Lisa Ganjhu, DO, hepatologista da NYU Langone Health e professor clínico associado da NYU School of Medicine, disse que a doença de Wilson pode ser difícil de diagnosticar e raramente é detectada em uma triagem, a menos que o paciente tenha histórico familiar da doença.

“Há muitas outras coisas que se apresentam antes da própria insuficiência hepática”, disse Ganjhu à Saude Teu. Especificamente, os sintomas neurológicos e as alterações comportamentais são frequentemente observados em pacientes com doença de Wilson antes dos sintomas relacionados ao fígado.

Embora não haja cura conhecida para o PBC ou para a doença de Wilson, os especialistas dizem que obter um diagnóstico precoce pode melhorar significativamente os resultados.

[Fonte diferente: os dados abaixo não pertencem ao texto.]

(** * gd.py: the Session orchestrator ([gd/session.py]) and its route table
      ([gd/utils/routes.py])

    A shallow embedding of [GDSession] and of the [Route] class.  Python
    values that the session code inspects dynamically (replies that are
    either text or a bare integer, parser results, gathered task results)
    are kept as tagged unions; operations that can raise return a [result];
    operations that talk to the backend run in a small state-and-error monad
    over the list of bodies the backend will answer and the log of requests
    sent so far. *)

From Stdlib Require Import ZArith List String Ascii Bool Lia.
Import ListNotations.

#[local] Open Scope string_scope.
#[local] Open Scope Z_scope.

(** ** Python primitives used by the session code *)

Module Py.

(** A [str] is modelled as the sequence of its code points, each of them
    below 256: a character of a [string] is one code point, not a byte of
    an encoding.  Texts with a code point from 256 on (the decimal digits
    and the white space of other scripts among them) are out of reach of
    this model. *)

(** The decimal digits, which [int()] reads. *)
Definition is_digit (c : ascii) : bool :=
  let n := nat_of_ascii c in (48 <=? n)%nat && (n <=? 57)%nat.

Definition digit_val (c : ascii) : Z := Z.of_nat (nat_of_ascii c) - 48.

Definition digit_char (d : Z) : ascii := ascii_of_nat (Z.to_nat (48 + d)).

(** The superscripts two, three and one (code points 178, 179 and 185):
    digits for [str.isdigit()], which [int()] does not read. *)
Definition is_superscript (c : ascii) : bool :=
  let n := nat_of_ascii c in
  (n =? 178)%nat || (n =? 179)%nat || (n =? 185)%nat.

(** [str.isdecimal()]: at least one character, and all of them decimal
    digits. *)
Definition isdecimal (s : string) : bool :=
  match list_ascii_of_string s with
  | [] => false
  | l => forallb is_digit l
  end.

(** [str.isdigit()]: at least one character, and all of them digits, the
    superscripts included. *)
Definition isdigit (s : string) : bool :=
  match list_ascii_of_string s with
  | [] => false
  | l => forallb (fun c => is_digit c || is_superscript c) l
  end.

(** White space as [int()] strips it: space, \t, \n, \v, \f, \r, and
    the code points 133 (next line) and 160 (no-break space).  The
    separators 28 to 31, which [str.strip()] removes, are not stripped by
    [int()]. *)
Definition is_space (c : ascii) : bool :=
  let n := nat_of_ascii c in
  (n =? 32)%nat || ((9 <=? n)%nat && (n <=? 13)%nat)
  || (n =? 133)%nat || (n =? 160)%nat.

Fixpoint lstrip (l : list ascii) : list ascii :=
  match l with
  | c :: l' => if is_space c then lstrip l' else l
  | [] => []
  end.

Definition strip (l : list ascii) : list ascii :=
  rev (lstrip (rev (lstrip l))).

(** The digits of an [int()] literal: decimal digits, single underscores
    allowed between two digits only.  [prev] tells whether the previous character
    was a digit. *)
Fixpoint int_digits (acc : Z) (prev : bool) (l : list ascii) : option Z :=
  match l with
  | [] => if prev then Some acc else None
  | c :: l' =>
      if is_digit c then int_digits (10 * acc + digit_val c) true l'
      else if Ascii.eqb c "_"%char then
             (if prev then int_digits acc false l' else None)
      else None
  end.



(** [int(s)] for a [str] in base 10: white space around, one sign, the
    digits.  [None] stands for [ValueError]. *)
Definition int (s : string) : option Z :=
  match strip (list_ascii_of_string s) with
  | [] => None
  | c :: l =>
      if Ascii.eqb c "-"%char then option_map Z.opp (int_digits 0 false l)
      else if Ascii.eqb c "+"%char then int_digits 0 false l
      else int_digits 0 false (c :: l)
  end.

(** Decimal digits of a non-negative integer, most significant first. *)
Fixpoint digits_of (fuel : nat) (n : Z) (acc : list ascii) : list ascii :=
  match fuel with
  | O => acc
  | S fuel' =>
      let acc' := digit_char (n mod 10) :: acc in
      if n <? 10 then acc' else digits_of fuel' (n / 10) acc'
  end.

Definition digits (n : Z) : list ascii :=
  digits_of (S (Z.to_nat (Z.log2 n))) n [].

(** [str(n)] for an [int]. *)
Definition str_of_int (n : Z) : string :=
  string_of_list_ascii
    (if n <? 0 then "-"%char :: digits (- n) else digits n).

(** [s.startswith(prefix)] *)
Fixpoint startswith (s prefix : string) {struct prefix} : bool :=
  match prefix with
  | EmptyString => true
  | String a prefix' =>
      match s with
      | EmptyString => false
      | String b s' => Ascii.eqb a b && startswith s' prefix'
      end
  end.
Lemma summary_value_raise (rp ro rc : pyval * option str) (e : exn) :
  summary_value rp ro rc = Raise e -> runtime_error e.
Proof.
  unfold summary_value. cbv zeta. cbv [rbind].
  repeat match goal with
  | |- match ?r with Ok _ => _ | Raise _ => _ end = Raise _ -> _ =>
      let E := fresh "E" in
      destruct r eqn:E;
      [| intros H; injection H as <-;
         first [eapply count_of_raise; eassumption
               | eapply items_of_raise; eassumption]]
  end.
  discriminate.
Qed.

Lemma summary_found_no_http_error (w : World) (raw : str) (integ : document)
    (status : Z) (detail : str) :
  lookup_outcome w (normalize_domain raw) = Ok (Some integ) ->
  response (shopify_summary raw) w <> Raise (HTTPException status detail).
Proof.
  intros Hl. rewrite summary_run, Hl.
  destruct (summary_value _ _ _) as [s|e] eqn:E; simpl; [discriminate|].
  apply summary_value_raise in E. destruct E as [msg [-> | ->]]; discriminate.
Qed.

(** What line 105 does, case by case. *)
Lemma lookup_outcome_cases (w : World) (domain : str) :
  (db w = None /\ lookup_outcome w domain = Ok None) \/
  (exists st msg, db w = Some st /\ truth_fault w = Some msg /\
     lookup_outcome w domain = Raise (NotImplementedError msg)) \/
  (exists st e, db w = Some st /\ truth_fault w = None /\
     driver_fault w SummaryFind = Some e /\
     lookup_outcome w domain = Raise (driver_exn e)) \/
  (exists st, db w = Some st /\ truth_fault w = None /\
     driver_fault w SummaryFind = None /\
     lookup_outcome w domain = Ok (lookup_integration w domain)).
Proof.
  unfold lookup_outcome, lookup_integration, handle_error, site_error, fault_at.
  destruct (db w) as [st|]; [|left; split; reflexivity].
  destruct (truth_fault w) as [msg|]; cbn [option_map].
  { right; left. exists st, msg. repeat split. }
  destruct (driver_fault w SummaryFind) as [e|]; cbn [option_map].
  { right; right; left. exists st, e. repeat split. }
  right; right; right. exists st. repeat split.
Qed.

(** C4: on a database handle that refuses truth value testing the summary
    raises that refusal at line 105, whether or not a record exists for the
    domain: without a record it is not the 404.  The diagnostics handler,
    which compares the handle with [None], answers in the same world. *)
Theorem summary_truth_test_raises :
  ~ has_integration world_untestable_empty (normalize_domain (lit "acme")) /\
  response (shopify_summary (lit "acme")) world_untestable_empty
  = Raise (NotImplementedError no_truth_value) /\
  response (shopify_summary (lit "acme")) world_untestable
  = Raise (NotImplementedError no_truth_value) /\
  (exists v, response (test_database host_twelve) world_untestable_empty = Ok v).
Proof.
  split; [|split; [|split]].
  - intros [st [d [Hdb [Hin _]]]]. injection Hdb as <-. exact Hin.
  - rewrite summary_run. reflexivity.
  - rewrite summary_run. reflexivity.
  - eexists. vm_compute. reflexivity.
Qed.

Segundo Hirschfield, o tratamento para a doença de Wilson é bastante eficaz e os medicamentos podem ajudar a reduzir a absorção de cobre através da excreção urinária. Os pacientes também são geralmente aconselhados a seguir dietas com baixo teor de cobre, como evitar chocolate e frutos do mar.

Turner e Chipkin-Klein são membros ativos da comunidade de doenças hepáticas e às vezes correm juntos.

Chipkin-Klein disse que correrá a Maratona de Nova York pela quarta vez este ano. Ela agora é mentora de outros pacientes com doença hepática após receber o transplante de fígado em 2005. Embora ela não apresente mais sintomas relacionados à doença de Wilson, ela ainda toma medicamentos diários para garantir que seu corpo não rejeite o fígado transplantado.

“Porque há tantas coisas que você não pode prevenir, como esta doença com a qual nasci”, disse Chipkin-Klein. “Eu tento muito viver uma vida saudável e equilibrada mental e fisicamente.”

O que isso significa para você
Embora a doença hepática gordurosa não alcoólica afete 80 a 100 milhões de americanos, as doenças hepáticas raras são menos conhecidas e muito mais difíceis de diagnosticar. Para alguns pacientes, tomar medicamentos diariamente e manter uma dieta adequada pode ajudar a melhorar sua qualidade de vida.